For $z \in \mathbb{R}^2$ and $r \geqslant 0$ denote by $\bar D(z, r)$ the closed Euclidean disc of center $z$ and radius $r$. Recall that the Moore plane is $M = [0, + \infty) \times \mathbb{R}$, where:

  • A basis of neighborhoods of $(x, y) \in (0, +\infty) \times \mathbb{R}$ consists in all discs $\bar D((x, y), r)$ with $0 < r < x$;
  • A basis of neighborhoods of $(0, y)$ consists in all discs $\bar D((r, y), r)$, with $r>0$.

This space is a usual example of a separable topological space that is not second-countable. To see that $M$ is separable, remark that the set $D = \{(x, y) \in \mathbb{Q}^2 \mid x> 0\}$ is dense in $M$. However $M$ cannot be written as a countable union of second-countable spaces, otherwise the subspace $\{0\} \times\mathbb{R}$ could also be written as such a union; but the inherited topolgy on $\{0\} \times\mathbb{R}$ is discrete.

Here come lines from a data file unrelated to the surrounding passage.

Definition world : World :=
  {| now := now Fixture.world;
     b64url_decode := b64url_decode Fixture.world;
     json_loads := fun s =>
       match List.find (fun d => String.eqb (fst d) s) documents with
       | Some d => inr (JDict (snd d))
       | None => json_loads Fixture.world s
       end;
     int_of_str := int_of_str Fixture.world;
     fetch_jwks := fetch_jwks Fixture.world;
     alg_verify := alg_verify Fixture.world |}.

Definition client : PyJWKClient :=
  mkClient "https://login.microsoftonline.com/t1/discovery/v2.0/keys".

Definition jwk1 : JWK := mkJWK (Some "k1") (Some "sig") "KEY1".

End Fixture2.

(* ===================================================================== *)
(** ** Vocabulary of the properties *)
(* ===================================================================== *)

Module Props.
Import PyJWT Auth.

(** "The claims are parsed before the key is resolved": every key
    resolution in a trace has an unverified parse of the same token
    before it. *)
Definition parse_before_key (tr : list event) : Prop :=
  forall i token, tr !! i = Some (EvGetSigningKey token) ->
    exists j, (j < i)%nat /\ tr !! j = Some (EvDecodeUnverified token).

(** The verified decode of auth.py:103-115 with some claim checks left
    out: what "passes the other checks" means for one check. *)
Definition decode_with (W : World) (cfg : Config) (self : EntraIDAuth)
    (token : string) (k : Key) (opts : options) : res claims :=
  decode W token (Some k) ["RS256"] (Some (TOKEN_AUDIENCE cfg))
         (Some (valid_issuers self)) opts.

(** Signature and the time claims read before [exp]. *)
Definition options_before_exp : options :=
  mkOptions true false true true false false.

(** Every check of the verified decode except the issuer check. *)
Definition options_without_iss : options :=
  mkOptions true true true true true false.

(** The two tenant-issuer forms. *)
Definition issuer_v1 (tenant : option string) : string :=
  "https://sts.windows.net/" +:+ PyStr.fmt tenant +:+ "/".
Definition issuer_v2 (tenant : option string) : string :=
  "https://login.microsoftonline.com/" +:+ PyStr.fmt tenant +:+ "/v2.0".

(** The configuration with another value of the issuer input. *)
Definition with_issuer (cfg : Config) (iss : string) : Config :=
  {| AZURE_TENANT_ID := AZURE_TENANT_ID cfg;
     AZURE_CLIENT_ID := AZURE_CLIENT_ID cfg;
     TOKEN_AUDIENCE := TOKEN_AUDIENCE cfg;
     TOKEN_ISSUER := iss;
     ENABLE_AUTH := ENABLE_AUTH cfg |}.

(** The failures [validate_token] tells apart, by [except] clause. *)
Inductive failure :=
| Expired
| AudienceMismatch
| IssuerMismatch
| InvalidToken (msg : string)
| ValidationFailed.

Definition classify (e : exn) : failure :=
  match e with
  | Exn ExpiredSignatureError _ => Expired
  | Exn InvalidAudienceError _ => AudienceMismatch
  | Exn InvalidIssuerError _ => IssuerMismatch
  | Exn c msg => if is_InvalidTokenError c then InvalidToken msg else ValidationFailed
  | HTTPException _ _ _ => ValidationFailed
  end.

Definition detail_of (f : failure) : string :=
  match f with
  | Expired => "Token has expired"
  | AudienceMismatch => "Invalid token audience"
  | IssuerMismatch => "Invalid token issuer"
  | InvalidToken msg => "Invalid token: " +:+ msg
  | ValidationFailed => "Token validation failed"
  end.

(** The parts of a token that decodes with its signature verified under
    RS256 by key [k]: it loads, the signature check passes and the payload
    is the JSON object [payload]. *)
Definition decoded (W : World) (token : string) (k : Key) (payload : claims) : Prop :=
  exists l, _load W token = inr l
    /\ _check_b64 l = inr tt
    /\ _verify_signature W l (Some k) ["RS256"] = inr tt
    /\ _decode_payload W l = inr payload.

(** [d[name]] on a dict-valued detail. *)
Definition dict_get (name : string) (d : detail) : option detail :=
  match d with
  | DDict fields =>
      snd <$> List.find (fun kv => String.eqb (fst kv) name) fields
  | DStr _ => None
  end.

(** A trace in which the validator was at work: it was invoked, or one of
    its library calls was made. *)
Definition validator_event (ev : event) : bool :=
  match ev with
  | EvCallNext _ => false
  | _ => true
  end.

Definition invokes_validator (tr : list event) : bool :=
  existsb validator_event tr.

(** The calls [validate_token] makes into the token library. *)
Definition library_event (ev : event) : Prop :=
  match ev with
  | EvGetSigningKey _ | EvDecodeUnverified _ | EvDecodeVerified _ _ => True
  | EvValidateToken _ | EvCallNext _ => False
  end.

(** The requests handed to the rest of the chain. *)
Definition forwarded (tr : list event) : list Request :=
  omap (fun ev => match ev with EvCallNext r => Some r | _ => None end) tr.

(** The verified decode without the audience check. *)
Definition options_without_aud : options :=
  mkOptions true true true true false true.

(** The checks of the verified decode made before the issuer check. *)
Definition options_before_iss : options :=
  mkOptions true true true true false false.

(** The verified decode without the expiration check. *)
Definition options_without_exp : options :=
  mkOptions true false true true true true.
(** Everything the handlers call that is not in middleware.go or
    handlers.go and whose answer depends on the network, on keys, on the
    clock or on a library: each is a field, so the theorems hold for every
    behaviour of these collaborators. *)
Record World : Type := mkWorld {
  (** [time.Now()], one instant for the request *)
  time_Now : Time;
  (** [err.Error()] of the two sentinels *)
  sentinel_text : error -> string;
  (** [r.getIdentity(req)]: the session carried by the request *)
  getIdentity : Request -> result userContext;
  (** [verifyToken(r.client, token)]: [None] is Go's nil error *)
  verifyToken : JWT -> option error;
  (** [parseToken(encoded)] *)
  parseToken : string -> result (JWT * Identity);
  (** [r.GetRefreshToken(token)] of the session store *)
  GetRefreshToken : JWT -> result string;
  (** [r.getRefreshTokenFromCookie(req)] *)
  getRefreshTokenFromCookie : Request -> result string;
  (** [encodeText(plain, key)] and [decodeText(cipher, key)] *)
  encodeText : string -> string -> result string;
  decodeText : string -> string -> result string;
  (** [getRefreshedToken(r.client, refresh)]: the refresh exchange *)
  getRefreshedToken : string -> result (JWT * Time);
  (** [r.getAccessCookieExpiration(token, refresh)] *)
  getAccessCookieExpiration : JWT -> string -> Duration;
  (** [r.getOAuthClient(redirectionURL)] and [r.client.OAuthClient()] *)
  getOAuthClient : string -> result Client;
  OAuthClient : result Client;
  (** [exchangeAuthenticationCode(client, code)] *)
  exchangeAuthenticationCode : Client -> string -> result TokenResponse;
  (** [client.AuthCodeURL(state, accessType, prompt)] *)
  AuthCodeURL : Client -> string -> string -> string -> string;
  (** [client.UserCredsToken(username, password)] *)
  UserCredsToken : Client -> string -> string -> result TokenResponse;
  (** [base64.StdEncoding.DecodeString] and [EncodeToString] *)
  base64_DecodeString : string -> result string;
  (** [path.Base] *)
  path_Base : string -> string;
  (** [regexp.Compile]: [None] when the expression is not valid, which is
      where [regexp.MustCompile] panics *)
  regexp_Compile : string -> option Regexp;
  (** the order in which a [for ... range] visits the compiled claim
      matchers on this request *)
  range_claimMatches : gmap string Regexp -> list (string * Regexp)
}.

(** [err.Error()] *)
Definition Error (w : World) (e : error) : string :=
  match e with
  | ErrorString msg => msg
  | _ => sentinel_text w e
  end.

(** Go leaves the iteration order of a map unspecified: any order that
    visits every entry once is a possible one. *)
Definition range_order_ok (w : World) : Prop :=
  forall m : gmap string Regexp, range_claimMatches w m ≡ₚ map_to_list m.

(** ** Helpers of the package that live outside the two source files *)

(** Modelled from the spec: the constant [oauthURL] is declared elsewhere
    in the package; section 6: "prefixes mounted under a configurable OAuth
    base, default /oauth". *)
Definition oauthURL : string := "/oauth".

(** Modelled from the spec: the constant [authorizationURL] is declared
    elsewhere in the package; section 6 lists the path "/authorize". *)
Definition authorizationURL : string := "/authorize".

(** Modelled from the spec: [redirectToURL] is not in the source files
    given; section 7 has every redirect of the proxy as a 307. *)
Definition redirectToURL (url : string) (cx : Context) : Context :=
  Redirect StatusTemporaryRedirect url cx.

(** Modelled from the spec: the redirect that both denial helpers share,
    section 7: "a 307 redirect to /oauth/authorize?state=<current-url>". *)
Definition authorizeRedirect (cx : Context) : Context :=
  redirectToURL
    (oauthURL +:+ authorizationURL +:+ "?state=" +:+ RequestURI (request cx))
    cx.

(** Modelled from the spec: [redirectToAuthorization] is not in the source
    files given; section 7: "either a 307 redirect to
    /oauth/authorize?state=<current-url> or a 401 if NoRedirects". *)
Definition redirectToAuthorization (r : oauthProxy) (cx : Context) : Context :=
  if NoRedirects (config r) then NoContent StatusUnauthorized cx
  else authorizeRedirect cx.

(** Modelled from the spec: [accessForbidden] is not in the source files
    given; section 4.6: "either redirect to the authorize endpoint (default)
    or return 403 when NoRedirects is set". *)
Definition accessForbidden (r : oauthProxy) (cx : Context) : Context :=
  if NoRedirects (config r) then NoContent StatusForbidden cx
  else authorizeRedirect cx.

(** Modelled from the spec: [containedIn] is not in the source files given;
    it tells whether a string is one of a list ("if offline is a configured
    scope"). *)
Definition containedIn (value : string) (l : list string) : bool :=
  existsb (String.eqb value) l.

(** Modelled from the spec: [hasRoles] is not in the source files given;
    section 4.6: "the identity's roles must contain all of them (AND
    semantics)". *)
Definition hasRoles (required issued : list string) : bool :=
  forallb (fun role => containedIn role issued) required.

(** Modelled from the spec: [isAudience] is not in the source files given;
    section 4.6: "the identity's audience set does not contain it -> deny". *)
Definition isAudience (u : userContext) (aud : string) : bool :=
  containedIn aud (audience u).

(** Modelled from the spec: [isExpired] is not in the source files given;
    the identity's expiry is in the past. *)
Definition isExpired (w : World) (u : userContext) : bool :=
  time_Before (expiresAt u) (time_Now w).

(** Modelled from the spec: [defaultTo] is not in the source files given;
    section 6: the forwarded header "if present, else" the fallback. *)
Definition defaultTo (v def : string) : string :=
  if String.eqb v "" then def else v.

(** Modelled from the spec: [useStore] is not in the source files given;
    the session store is optional (section 4.3). *)
Definition useStore (r : oauthProxy) : bool :=
  match store r with Some _ => true | None => false end.

(** Modelled from the spec: [hasCustomSignInPage] is not in the source
    files given; "a templated sign-in page if configured". *)
Definition hasCustomSignInPage (c : Config) : bool :=
  negb (String.eqb (SignInPage c) "").

(** Modelled from the spec: [mergeMaps] is not in the source files given;
    the model of the sign-in page is the redirect together with the
    configured tags. *)
Definition mergeMaps (dest source : gmap string string) : gmap string string :=
  source ∪ dest.

(** Modelled from the spec: [dropAccessTokenCookie] is not in the source
    files given; section 4.2: it sets the access cookie with the value and
    the max-age it is called with.  The call is recorded with both. *)
Definition dropAccessTokenCookie (value : string) (expires : Duration)
    (cx : Context) : Context :=
  emit (EvDropAccessTokenCookie value expires) cx.

(** Modelled from the spec: [dropRefreshTokenCookie] is not in the source
    files given; section 4.2: it sets the refresh cookie with the value and
    the max-age it is called with.  The call is recorded with both. *)
Definition dropRefreshTokenCookie (value : string) (expires : Duration)
    (cx : Context) : Context :=
  emit (EvDropRefreshTokenCookie value expires) cx.

(** Modelled from the spec: [clearAllCookies] is not in the source files
    given; section 4.2: "sets both cookies with zero max-age and empty
    value".  The call is recorded. *)
Definition clearAllCookies (cx : Context) : Context :=
  emit EvClearAllCookies cx.

(** ** handlers.go *)

(** [retrieveRefreshToken]: the refresh token from the store or from the
    cookie, decrypted. *)
Definition retrieveRefreshToken (r : oauthProxy) (w : World) (req : Request)
    (u : userContext) : result string :=
  let found :=
    if useStore r then GetRefreshToken w (token u)
    else getRefreshTokenFromCookie w req in
  match found with
  | Err err => Err err
  | Ok tok => decodeText w tok (EncryptionKey (config r))
  end.

(** [getRedirectionURL] *)
Definition getRedirectionURL (r : oauthProxy) (cx : Context) : string :=
  let redirect :=
    if String.eqb (RedirectionURL (config r)) "" then
      let scheme := "http" in
      let scheme := if negb (IsTLS cx) then "https" else scheme in
      defaultTo (Header_Get (request cx) "X-Forwarded-Proto") scheme
        +:+ "://" +:+
      defaultTo (Header_Get (request cx) "X-Forwarded-Host") (Host (request cx))
    else RedirectionURL (config r) in
  redirect +:+ "/oauth/callback".
Lemma WaitForDebugger_until n : forall p fuel,
  (forall k, k < n -> debugger_seen X (polled X k p) = false) ->
  debugger_seen X (polled X n p) = true ->
  n < fuel ->
  WaitForDebugger X fuel p
  = Returned tt
      (process_of
         (invoke (IsDebuggerPresent X) EvIsDebuggerPresent (polled X n p)))
      (waiting n ++ [EvIsDebuggerPresent true]).
Proof.
  induction n as [|n IH]; intros p fuel Hlt Hn Hfuel.
  - destruct fuel as [|fuel]; [lia |].
    cbn [WaitForDebugger polled] in *; rewrite bind_invoke; cbv beta.
    unfold debugger_seen in Hn; rewrite Hn; reflexivity.
  - destruct fuel as [|fuel]; [lia |].
    cbn [WaitForDebugger]; rewrite bind_invoke; cbv beta.
    pose proof (Hlt 0 ltac:(lia)) as H0; cbn [polled] in H0.
    unfold debugger_seen in H0; rewrite H0; cbv beta iota.
    unfold call at 1; rewrite bind_invoke; cbv beta.
    match goal with
    | |- context [WaitForDebugger X fuel ?q] =>
        rewrite (IH q fuel); [reflexivity | | exact Hn | lia]
    end.
    intros k Hk; apply (Hlt (S k)); lia.
Qed.

Lemma WaitForDebugger_blocked fuel : forall p,
  (forall k, k < fuel -> debugger_seen X (polled X k p) = false) ->
  WaitForDebugger X fuel p = Running (polled X fuel p) (waiting fuel).
Proof.
  induction fuel as [|fuel IH]; intros p Hlt; [reflexivity |].
  cbn [WaitForDebugger]; rewrite bind_invoke; cbv beta.
  pose proof (Hlt 0 ltac:(lia)) as H0; cbn [polled] in H0.
  unfold debugger_seen in H0; rewrite H0; cbv beta iota.
  unfold call at 1; rewrite bind_invoke; cbv beta.
  match goal with
  | |- context [WaitForDebugger X fuel ?q] =>
      rewrite (IH q); [reflexivity |]
  end.
  intros k Hk; apply (Hlt (S k)); lia.
Qed.

(** The trace of a run starts with what the gate did. *)
Lemma GuardedMain_starts_with_the_gate B fuel CmdLine p :
  match DebugAttachGate X B fuel CmdLine (after_entry X p) with
  | Running q g => GuardedMain X B fuel CmdLine p = Running q (entry ++ g)
  | Returned _ q g =>
      exists rest,
        trace_of (GuardedMain X B fuel CmdLine p)
        = entry ++ g ++ EvCall (BootTimingPoint "DefaultMain") :: rest
  end.
Proof.
  destruct (DebugAttachGate X B fuel CmdLine (after_entry X p))
    as [[] q g | q g] eqn:Hgate.
  all: unfold GuardedMain, scoped.
  all: unfold call at 1; rewrite bind_invoke; cbv beta.
  all: unfold call at 1; rewrite bind_invoke; cbv beta.
  all: repeat rewrite bind_assoc.
  all: rewrite (bind_eq (DebugAttachGate X B fuel CmdLine)).
  all: unfold after_entry, call in Hgate; rewrite Hgate.
  - cbv beta; repeat rewrite bind_assoc.
    unfold call at 1; rewrite bind_invoke; cbv beta.
    repeat rewrite trace_of_prefix.
    eexists; cbn [app]; reflexivity.
  - reflexivity.
Qed.

Lemma gate_split (g g' r r' : list Event) x :
  forallb is_gate_event g = true ->
  forallb is_gate_event g' = true ->
  is_gate_event x = false ->
  g ++ x :: r = g' ++ x :: r' ->
  g = g' /\ r = r'.
Proof.
  revert g'; induction g as [|a g IH]; intros [|a' g'] Hg Hg' Hx Heq;
    cbn in *.
  - injection Heq as ->; auto.
  - injection Heq as <- _.
    apply andb_prop in Hg'; destruct Hg' as [Ha _]; congruence.
  - injection Heq as -> _.
    apply andb_prop in Hg; destruct Hg as [Ha _]; congruence.
  - injection Heq as <- Heq.
    apply andb_prop in Hg; apply andb_prop in Hg'.
    destruct (IH g' (proj2 Hg) (proj2 Hg') Hx Heq) as [-> ->]; auto.
Qed.

Lemma gate_events_GateDone fuel g :
  GateDone fuel g -> forallb is_gate_event g = true.
Proof.
  intros Hg; apply forallb_forall; intros x Hx.
  eapply In_GateDone; eassumption.
Qed.

Lemma count_none f (l : list Event) :
  (forall e, is_gate_event e = false -> f e = false) ->
  count is_gate_event l = 0 -> count f l = 0.
Proof.
  intros Hf; induction l as [|e l IH]; [reflexivity |].
  rewrite !count_cons.
  destruct (is_gate_event e) eqn:He; [discriminate |].
  rewrite (Hf e He); exact IH.
Qed.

To show that an approximation of the identity as required exists in $M$, let $(r_k)_{k \in \mathbb{N}}$ be an enumeration of $D$ and define $\phi_n$ as follows: for $z \in M$, consider $r \geqslant 0$ minimal such that the basic neighborhood of $z$ of radius $r$ contains an element of $\{r_0, \ldots r_n\}$, and let $\phi_n(z) = r_k$ be such an element with $k$ minimal. Then $\phi_n(z) \rightarrow z$: indeed, if $(r_{k_i})$ is a sequence of elements of $D$ converging to $z$, then for $U$ a basic neighborhood of $z$, there is $i_0 \in \mathbb{N}$ such that $r_{k_{i_0}} \in U$; and then, for all $n \geqslant k_{i_0}$, we have $\phi_n(z) \in U$. Obviously, $\phi_n$ has finite range, included in $\{r_0, \ldots, r_n\}$. And to show that $\phi_n$ is Borel, remark that for $k \in \{0, \ldots, n\}$, $\phi_n^{-1}(\{r_k\}) = A \sqcup B$, where $A \subseteq \{0\}\times \mathbb{R}$ and $$B = \{z \in (0, \infty) \times \mathbb{R} \mid (\forall 0 \leqslant i < k, \, d(z, r_k) < d(z, r_i)) \wedge (\forall k < i \leqslant n, \, d(z, r_k) \leqslant d(z, r_i))\},$$ where $d$ is the Euclidean distance in $\mathbb{R}^2$.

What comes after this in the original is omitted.